The Money you sent Mrs. Stevenson by Capt. Foulger came safe to hand.9 You have given no fresh Orders for Goods, or she would have comply’d with them. And she does not care to send any on her own Guess, especially as the late Proceedings here against America, may possibly strengthen the Resolutions of your People against wearing the Trumpery Finery of this Country, and make such Goods as you us’d to write for (if Goods they may be called) unsaleable. But as I had before discharg’d your Account for you, you may look on this Money as so much of yours in her Hands, and order it in what you please.
You will see by the inclos’d that your Town and Province has still some Friends in P——t.1 But their Endeavours have hitherto been attended with little Success. My best Wishes attend you, being ever Your affectionate Brother
B Franklin
P.S. There has lately been a new Edition of my philosophical Papers here. I send Six Copies to you, which I desire you would take care to have delivered as directed.2 There is one for your Trouble.

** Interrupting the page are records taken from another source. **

(** One turn of the event loop at time [t].  A timer fires when it is
    active and due, and after its callback has run its first turn it is due
    again [t_delay] later.  An event that is not enabled leaves the world
    as it is. *)
Definition step (t : Z) (ev : Event) (w : World) : World :=
  match w_exit w with
  | Some _ => w
  | None =>
      match ev with
      | Response i o =>
          match take_pending i (w_pending w) with
          | Some (p, rest) => run (pend_owner p) (pend_k p o) (set_pending rest (set_now t w))
          | None => w
          end
      | TimerFires i =>
          match nth_error (w_timers w) i with
          | Some tm =>
              if t_active tm && (t_due tm <=? t) then
                let w1 := run ODetached (interval_callback (t_job tm)) (set_now t w) in
                set_timers (update_nth i (rearm t) (w_timers w1)) w1
              else w
          | None => w
          end
      | AllSettled =>
          match w_parked w, w_unsettled w with
          | Some (ow, k), O => run ow k (set_parked None (set_now t w))
          | _, _ => w
          end
      | Sigint =>
          match w_listeners w with
          | [] => set_exit (Some 130) (set_now t w)
          | hs => run_listeners hs (set_now t w)
          end
      end
  end.

Fixpoint steps (evs : list (Z * Event)) (w : World) : World :=
  match evs with
  | [] => w
  | (t, ev) :: rest => steps rest (step t ev w)
  end.

End Loop.

(** A process that has done nothing yet. *)
Definition initial (t : Z) (entropy : nat -> byte) (files : string -> option (list string))
  : World :=
  mkWorld t entropy files [] [] [] [] [] [] 0 None [] None.

(** ** A model of url.parse *)

(** The steps of Node's legacy [url.parse] that decide [protocol],
    [hostname] and [port], for proxy strings of the usual shapes:
    [scheme://host:port], with or without user info, port or path, where
    the host is a name or an IPv4 address made of letters, digits, dots
    and hyphens.  Other strings (an IPv6 literal in brackets, white space
    or other characters in the host, the strings on which [url.parse] or
    the agent constructor throw) are outside this model.  The properties
    of the event loop are proved for every [Platform]; this instance
    serves for what is said of proxy strings of these shapes and to run
    the script on concrete ones. *)
Module NodeUrl.

Definition is_scheme_char (c : ascii) : bool :=
  let n := nat_of_ascii c in
  ((97 <=? n) && (n <=? 122) || (65 <=? n) && (n <=? 90) || (48 <=? n) && (n <=? 57)
   || (n =? 43) || (n =? 45) || (n =? 46))%nat.

Definition lower (c : ascii) : ascii :=
  let n := nat_of_ascii c in
  if ((65 <=? n) && (n <=? 90))%nat then ascii_of_nat (n + 32) else c.

Fixpoint lowercase (s : string) : string :=
  match s with
  | EmptyString => EmptyString
  | String c rest => String (lower c) (lowercase rest)
  end.

(** The match of [/^[a-z0-9.+-]+:/i]: the scheme with its colon, and the
    rest of the string. *)
Fixpoint split_protocol (seen : string) (s : string) : option (string * string) :=
  match s with
  | EmptyString => None
  | String c rest =>
      if Ascii.eqb c ":" then
        match seen with
        | EmptyString => None
        | _ => Some (seen ++ ":", rest)
        end
      else if is_scheme_char c then split_protocol (seen ++ String c EmptyString) rest
      else None
  end.

(** The protocols that are followed by [//]. *)
Definition slashedProtocol (p : string) : bool :=
  existsb (String.eqb p) ["http:"; "https:"; "ftp:"; "gopher:"; "file:"].

Definition is_host_end (c : ascii) : bool :=
  existsb (Ascii.eqb c) ["/"; "?"; "#"]%char.

(** The part of the string before the first character that ends a host. *)
Fixpoint host_section (s : string) : string :=
  match s with
  | EmptyString => EmptyString
  | String c rest => if is_host_end c then EmptyString else String c (host_section rest)
  end.

(** What follows the last [@], the whole string when there is none. *)
Fixpoint after_last_at (s : string) : string :=
  match s with
  | EmptyString => EmptyString
  | String c rest =>
      if existsb (Ascii.eqb "@"%char) (list_ascii_of_string rest) then after_last_at rest
      else if Ascii.eqb c "@" then rest
      else s
  end.

Definition is_digit (c : ascii) : bool :=
  let n := nat_of_ascii c in ((48 <=? n) && (n <=? 57))%nat.

(** The match of [/:[0-9]*$/] on the reversed host: the digits read so far
    (in order), then the host before the colon. *)
Fixpoint split_port_rev (digits : list ascii) (rev_host : list ascii)
  : option (list ascii * list ascii) :=
  match rev_host with
  | [] => None
  | c :: rest =>
      if Ascii.eqb c ":" then Some (digits, rev rest)
      else if is_digit c then split_port_rev (c :: digits) rest
      else None
  end.

Definition non_empty (s : string) : option string :=
  match s with
  | EmptyString => None
  | _ => Some s
  end.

4. Only the letter of Nov. 7 has survived: above, XV, 263.
5. Hugh Ledlie, a soldier, police officer, and land speculator, often lodged with Jane when in Boston. He was trying to promote a new road from Hartford to Boston. Carl Van Doren, Jane Mecom … (New York, 1950), p. 46, and Franklin-Mecom, p. 108. The road was of obvious interest to the Post Office, and was presumably what BF expected to discuss with Foxcroft when the latter arrived in England on leave.
6. Major John Small was with the British troops who had arrived in Boston the previous autumn. His brother Alexander was an army surgeon living in London. Ibid.; above, IX, 110 n; XII, 42 n.
7. The campaign for a resident colonial episcopate, which aroused such fears and antagonism in other denominations, was based in part on practical considerations. In the absence of an American bishop all those seeking ordination had to go to England, which not only involved time and expense but also, when the candidates were unknown in London, often precluded careful scrutiny of their qualifications. For an example of what could happen in consequence see the case of George Spencer above, XV, 199 n. The tone of BF’s comments to Jane strengthens the suggestion, implicit in his recommending Spencer, that he paid little attention to the quality of Episcopal clergymen.
8. Tertullian, Apologeticus, c. 39.
9. For Timothy Folger, the Nantucket ship captain and BF’s first cousin twice removed, see above, XV, 223 n, 246–7.
1. BF presumably enclosed a copy of the speech by Thomas Pownall, former governor of Massachusetts, in the House of Commons on Jan. 26. Pownall had the speech privately printed and gave BF some copies; see BF to Galloway below, March 9.
2. The fourth edition of Exper. and Obser. One copy was for Harvard, one for John Winthrop, and one for James Bowdoin. Jane’s copy, the only book of hers that has survived, eventually belonged to Carl Van Doren: Franklin-Mecom, p. 108.